Voriconazole IV is clinically administered as a 1-2 hour infusion. Akbar
2025 used NONMEM ADVAN1 TRANS2 (1-compartment IV with first-order
elimination) without an explicit infusion duration. The model file
follows this choice; users who need an explicit infusion duration can
add
dur(central) <- ...and passrate = -2in event records. -
Bioavailability not parameterised. Voriconazole is
reported in the paper to have ~96% IV-to-oral bioavailability in adults
but ~44.6% in pediatrics (Introduction). Akbar 2025’s model is fit to
IV-only data and therefore does not estimate F. The model file does not
parameterise
lfdepot; users modelling oral voriconazole must use a different model (or scale CL externally). - Single observation per subject. The source dataset is a sparse-sampling TDM design with one trough observation per subject (88 subjects, 88 samples). This means the model’s IIV is identified primarily by between-subject variability of trough concentrations rather than by within-subject rich-sampling profiles. Standard caveats apply: the IIV CV% reported here may absorb residual error and assay variability that a richly-sampled dataset would resolve separately.
- Eta on Vd is omitted in the Figure 1 replication. Because Akbar 2025 reports only IIV-CL, the simulated CL distribution by cancer type (Figure 1 reproduction) reflects only the eta_CL contribution; the absence of Vd variability in this model means the simulated trough variability is also driven primarily by CL.
- Vignette uses 60 subjects per cancer-type stratum.
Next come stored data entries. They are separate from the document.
(* ===== verification/EnergyProperties.v ===== *)
(** * The energy manager: what it guarantees

    The theorems on a run of the optimizer; the lemmas are in [EnergyRun] and
    the files before it. *)
From S2P Require Import Prelude Effects EnergyTypes EnergyMarket EnergyBroker.
From S2P Require Import EnergyManager EnergyProofs EnergyTree EnergyTrading EnergyRun.
From S2P Require Import EnergyMaximal EnergyTests.
From stdpp Require Import base tactics list numbers strings gmap sorting.
From Stdlib Require Import QArith Qminmax Lqa.
Open Scope Z_scope.

(** A configuration a station can run with. *)
Definition config_ok (config : EnergyManagerConfig) : bool :=
  Qle_bool 0 (c_slice_ampere config) && Qle_bool 0 (c_slice_watt config) &&
  Qle_bool 0 (c_nominal_ac_voltage config).

Lemma config_ok_spec config :
  config_ok config = true ->
  (0 <= c_slice_ampere config)%Q /\ (0 <= c_slice_watt config)%Q /\ (0 <= c_nominal_ac_voltage config)%Q.
Proof.
  unfold config_ok. intros [[H1 H2]%andb_true_iff H3]%andb_true_iff.
  split_and!; by apply Qle_bool_iff.
Qed.

(** C6: whatever the tree of requests, the limits a run of the optimizer
    enforces respect every node: for each node, in each direction, the power
    (and the current) assigned to all EVSEs below it together stays within
    what the node allows, now (the limits on the root side) and in every slot
    of the schedules. *)
Theorem evse_totals_within_limits `{Dates} config utc_now request start cs limits cs' p c q :
  config_ok config = true -> well_formed request = true -> evses_are_leaves request = true ->
  run_optimizer config utc_now request start cs = (limits, cs') ->
  request_at request p = Some c ->
  let g := run_globals config request start in
  let m := market_of g c (c_nominal_ac_voltage config) in
  let allowed i := within (slot_limit q (import_max_available m) i) (slot_limit q (export_max_available m) i) in
  allowed (current_slot config request start)
    (assigned_below request p (fun l => amount (traded_of q (limits_root_side l))) limits) /\
  forall i, allowed i (assigned_below request p (fun l => slot_amount q (schedule l) i) limits).
Proof.
  intros (Ha & Hw & HV)%config_ok_spec Hwf Hl Hrun Hc g m allowed. split; [|intros i]; subst allowed; simpl;
    (eapply run_within; [done|done|done|done|done|exact Hrun|done|]).
  - intros ms e l. apply enforced_amount.
  - intros ms e l (me & ce & s & Hme & _ & Hs & ->). by exists me.
Qed.

(** Two fuses of 32 A with two cars behind them: the cars get 24 A and 8 A. *)
Lemma evse_totals_within_limits_witness :
  let limits := (run_optimizer t1_0_config (fun _ => test_hour) t1_0_request test_hour (∅, O)).1 in
  let total := assigned_below t1_0_request [] (fun l => amount (traded_of Current (limits_root_side l))) limits in
  let m := market_of (run_globals t1_0_config t1_0_request test_hour) t1_0_request 230 in
  (total == 32)%Q /\
  within (slot_limit Current (import_max_available m) O) (slot_limit Current (export_max_available m) O) total.
Proof.
  split; [vm_compute; reflexivity|].
  refine (proj1 (evse_totals_within_limits t1_0_config (fun _ => test_hour) t1_0_request test_hour (∅, O) _ _
    [] t1_0_request Current _ _ _ (surjective_pairing _) _)); vm_compute; reflexivity.
Defined.

(** All time stamps of the tree are in whole milliseconds. *)
Definition all_whole_ms `{Dates} (request : EnergyFlowRequest) : bool :=
  forallb (fun t => t mod 1000000 =? 0) (add_timestamps request).

Lemma all_whole_ms_spec `{Dates} request :
  all_whole_ms request = true -> Forall whole_ms (add_timestamps request).
Proof.
  unfold all_whole_ms. rewrite forallb_forall. intros Hall. apply Forall_forall. intros t Ht.
  apply list_elem_of_In in Ht. specialize (Hall t Ht). apply Z.mod_divide; lia.
Qed.

(** Resampling the schedules of the tree to common time slots loses
    nothing: at every time of a slot, what a node makes available in the slot
    are the merged limits (root and leaves side) of the entry of its schedule
    that is valid at that time, the last one that has begun. *)
Theorem available_at_any_time `{DatesLaws} config request start p c s i ti t :
  all_whole_ms request = true -> request_at request p = Some c ->
  s = schedule_import c \/ s = schedule_export c -> chronological timestamp s ->
  let g := run_globals config request start in
  timestamps g !! i = Some ti -> ti <= t -> (forall t', timestamps g !! S i = Some t' -> t < t') ->
  match valid_entry timestamp t s with
  | Some e => exists a, get_max_available_energy g s !! i = Some a /\
      timestamp a = to_rfc3339 ti /\ limits_to_root a = merged_limits e no_limits_req /\
      price_per_kwh a = price_per_kwh e
  | None => s = []
  end.
Proof.
  intros Hwhole%all_whole_ms_spec Hc Hs Hchr g Hi Hle Hnext.
  rewrite (slot_entry timestamp s (timestamps g) i ti t); [|apply create_timestamps_sorted| |done|done|done].
  2: { intros e He. apply elem_of_create_timestamps. right. apply elem_of_add_timestamps.
       exists p, c. split; [done|]. unfold own_timestamps. rewrite !elem_of_app, !list_elem_of_fmap.
       destruct Hs as [->| ->]; eauto 6. }
  rewrite <- find_entry_valid by done.
  assert (from_rfc3339 (to_rfc3339 ti) = ti) as Eti.
  { apply from_to_rfc3339. eapply Forall_forall; [apply timestamps_whole; exact Hwhole|].
    eapply list_elem_of_lookup_2, Hi. }
  assert (empty_schedule_req g !! i = Some (empty_req_entry (to_rfc3339 ti))) as Ei.
  { subst g. unfold run_globals, globals_init, create_empty_schedule in *.
    cbn [empty_schedule_req timestamps] in *. rewrite list_lookup_fmap, Hi. done. }
  destruct (find_entry timestamp ti s) as [e|] eqn:Ef.
  - unfold get_max_available_energy. rewrite list_lookup_fmap, Ei. simpl. rewrite Eti, Ef.
    eexists. done.
  - rewrite find_entry_valid in Ef by done. by destruct s.
Qed.

(** A schedule with an entry for every second: in the third one, from 13:08:38
    on, the leaves side is limited to 6 A. *)
Definition t4_limit : EnergyFlowRequest := default t4_request (request_at t4_request [0%nat; 0%nat]).

Lemma available_at_any_time_witness :
  let g := run_globals t4_config t4_request test_hour in
  exists a e, get_max_available_energy g (schedule_import t4_limit) !! 3%nat = Some a /\
    valid_entry timestamp (test_hour + seconds 519) (schedule_import t4_limit) = Some e /\
    limits_to_root a = merged_limits e no_limits_req /\
    value <$> ac_max_current_A (limits_to_root a) = Some 6%Q.
Proof.
  assert (all_whole_ms t4_request = true) as H1 by (vm_compute; reflexivity).
  assert (request_at t4_request [0%nat; 0%nat] = Some t4_limit) as H2 by (vm_compute; reflexivity).
  assert (chronological timestamp (schedule_import t4_limit)) as H3
    by (repeat constructor; vm_compute; discriminate).
  assert (timestamps (run_globals t4_config t4_request test_hour) !! 3%nat = Some (test_hour + 518479 * 1000000)) as H4
    by (vm_compute; reflexivity).
  assert (timestamps (run_globals t4_config t4_request test_hour) !! 4%nat = Some (test_hour + 519479 * 1000000)) as H5
    by (vm_compute; reflexivity).
  pose proof (available_at_any_time t4_config t4_request test_hour _ t4_limit _ 3 _ (test_hour + seconds 519)
    H1 H2 (or_introl eq_refl) H3 H4) as Hex.
  destruct (valid_entry timestamp (test_hour + seconds 519) (schedule_import t4_limit)) as [e|] eqn:Ee;
    [|by vm_compute in Ee].
  destruct Hex as (a & Ha & _ & Hl & _); [vm_compute; discriminate| |].
  { intros t' Ht'. rewrite H5 in Ht'. injection Ht' as <-. vm_compute. reflexivity. }
  exists a, e. split; [exact Ha|]. split; [reflexivity|]. split; [exact Hl|].
  rewrite Hl. vm_compute in Ee. injection Ee as <-. vm_compute. reflexivity.
Defined.

(** ** Frequency tables *)

Lemma freq_table_loop_prefix pre table f watt1 watt2 freq1 e1 :
  Forall (fun e => frequency_Hz e <= f)%Q (pre ++ [e1]) ->
  freq_table_loop (pre ++ e1 :: table) f watt1 watt2 freq1 =
    freq_table_loop table f (point_power_W e1) (point_power_W e1) (frequency_Hz e1).
Proof.
  revert watt1 watt2 freq1. induction pre as [|e pre IH]; intros watt1 watt2 freq1 Hpre; simpl.
  - apply Forall_cons in Hpre as [He _]. by destruct (Qlt_bool_cases f (frequency_Hz e1)); [lra|].
  - apply Forall_cons in Hpre as [He Hpre]. destruct (Qlt_bool_cases f (frequency_Hz e)); [lra|].
    by rewrite IH.
Qed.

(** The value of a frequency-watt curve between two of its points. *)
Definition interpolate (e1 e2 : FrequencyWattPoint) (f : Q) : Q :=
  (point_power_W e1 + (f - frequency_Hz e1) / (frequency_Hz e2 - frequency_Hz e1) *
     (point_power_W e2 - point_power_W e1))%Q.

(** Between two points of a frequency table, [get_watt_from_freq_table]
    is the linear interpolation exactly when the points are one hertz apart
    (or the frequency is that of the first point, or the curve is flat): the
    slope is not divided by the distance of the points. *)
Theorem freq_table_interpolates_iff pre e1 e2 post f :
  Forall (fun e => frequency_Hz e <= f)%Q (pre ++ [e1]) -> (f < frequency_Hz e2)%Q ->
  (get_watt_from_freq_table (pre ++ e1 :: e2 :: post) f == interpolate e1 e2 f)%Q <->
  (frequency_Hz e2 - frequency_Hz e1 == 1 \/ f == frequency_Hz e1 \/ point_power_W e1 == point_power_W e2)%Q.
Proof.
  intros Hpre Hf.
  assert (frequency_Hz e1 <= f)%Q as He1.
  { apply Forall_app in Hpre as [_ He1]. by apply Forall_cons in He1 as [? _]. }
  assert (get_watt_from_freq_table (pre ++ e1 :: e2 :: post) f ==
    point_power_W e1 + (f - frequency_Hz e1) * (point_power_W e2 - point_power_W e1))%Q as ->.
  { assert (exists e e' rest, pre ++ e1 :: e2 :: post = e :: e' :: rest) as (e & e' & rest & E).
    { destruct pre as [|? [|? ?]]; simpl; eauto. }
    unfold get_watt_from_freq_table. rewrite E, <- E. rewrite freq_table_loop_prefix by done.
    simpl. destruct (Qlt_bool_cases f (frequency_Hz e2)); [done|lra]. }
  unfold interpolate. set (d := (frequency_Hz e2 - frequency_Hz e1)%Q).
  set (x := (f - frequency_Hz e1)%Q). set (w := (point_power_W e2 - point_power_W e1)%Q).
  assert (0 < d)%Q as Hd by (subst d; lra).
  assert (x / d * d == x)%Q as Hx by (field; lra).
  assert ((f == frequency_Hz e1 <-> x == 0) /\ (point_power_W e1 == point_power_W e2 <-> w == 0))%Q as [-> ->]
    by (subst x w; split; split; intros; lra).
  split.
  - intros E. assert (x * w * (d - 1) == 0)%Q as E0.
    { assert (x * w == x / d * w)%Q as E' by lra.
      transitivity (d * (x * w) - x * w)%Q; [ring|]. rewrite E' at 1.
      transitivity ((x / d * d) * w - x * w)%Q; [ring|]. rewrite Hx. ring. }
    apply Qmult_integral in E0 as [E0|E0]; [|left; lra].
    apply Qmult_integral in E0 as [?|?]; tauto.
  - intros [E|[E|E]].
    + rewrite E. field.
    + rewrite E. field. lra.
    + rewrite E. ring.
Qed.

(** At 50.5 Hz, between points at 50 Hz and 51 Hz. *)
Lemma freq_table_interpolates_iff_witness :
  (get_watt_from_freq_table [mkPoint 49 0; mkPoint 50 1000; mkPoint 51 3000] (505 # 10) ==
   interpolate (mkPoint 50 1000) (mkPoint 51 3000) (505 # 10))%Q.
Proof.
  apply (freq_table_interpolates_iff [mkPoint 49 0] (mkPoint 50 1000) (mkPoint 51 3000) []);
    [repeat constructor; discriminate|reflexivity|]. left. reflexivity.
Defined.

(** ** When the trading ends *)

(** C34: when the trading of a run ends before its limit of rounds, every
    EVSE has got what it can: in each time slot the rest that is left for it on
    the way to the root is used up (in the direction its slot trades), or does
    not allow its minimal current. *)
Theorem trading_ends_satisfied `{Dates} config utc_now request start cs bs0 cs0 ms0 bs cs' ms :
  let g := run_globals config request start in
  start_trading config utc_now request start cs = (bs0, cs0, ms0) ->
  run_trading config utc_now request start cs = (bs, cs', ms) ->
  local_market <$> bs = get_list_of_evses request [] /\
  (trading_ends config utc_now g max_number_of_trading_rounds bs0 cs0 ms0 = true ->
   Forall (broker_satisfied g ms) bs).
Proof.
  intros g. subst g. intros Hst. unfold run_trading. rewrite Hst. unfold start_trading in Hst.
  pose proof (create_brokers_spec config utc_now request start cs) as [Hl _].
  pose proof (create_brokers_ready config utc_now (run_globals config request start)
    (create_market (run_globals config request start) request (c_nominal_ac_voltage config) [] ∅)
    (get_list_of_evses request []) cs) as Hready.
  injection Hst as Hst <-. rewrite Hst in Hready, Hl. simpl in Hl. intros Hrun.
  destruct (run_schedules_sized config request start) as (R1 & R2 & _).
  pose proof (trading_rounds_satisfied config utc_now _ R1 R2 max_number_of_trading_rounds bs0 cs0 _
    (markets_sized config request start) Hready) as Hsat.
  rewrite Hrun in Hsat. destruct Hsat as [Hp Hsat]. split; [|done]. by rewrite Hp.
Qed.

Lemma triple_eta {A B C} (x : A * B * C) : x = (x.1.1, x.1.2, x.2).
Proof. by destruct x as [[]]. Qed.

(** The trading of two cars behind one fuse ends, with nothing left. *)
Lemma trading_ends_satisfied_witness :
  let r := run_trading t1_0_config (fun _ => test_hour) t1_0_request test_hour (∅, O) in
  Forall (broker_satisfied (run_globals t1_0_config t1_0_request test_hour) r.2) r.1.1.
Proof.
  pose proof (trading_ends_satisfied t1_0_config (fun _ => test_hour) t1_0_request test_hour (∅, O) _ _ _ _ _ _
    (triple_eta _) (triple_eta _)) as [_ Hs].
  apply Hs. vm_compute. reflexivity.
Defined.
Total cohort is 360 subjects, large enough to give reasonable per-cancer CL distributions in Figure 1 and the steady-state trough comparison, while keeping the vignette under the 5-minute pkgdown gate. Users running their own simulations should scale the cohort up.
- CYP2C19 genotype not modelled. The Discussion notes that CYP2C19 genotype is a known driver of voriconazole PK variability but the source dataset did not include genotyping. Akbar 2025 explicitly lists this as a study limitation. The model has no CYP2C19 covariate.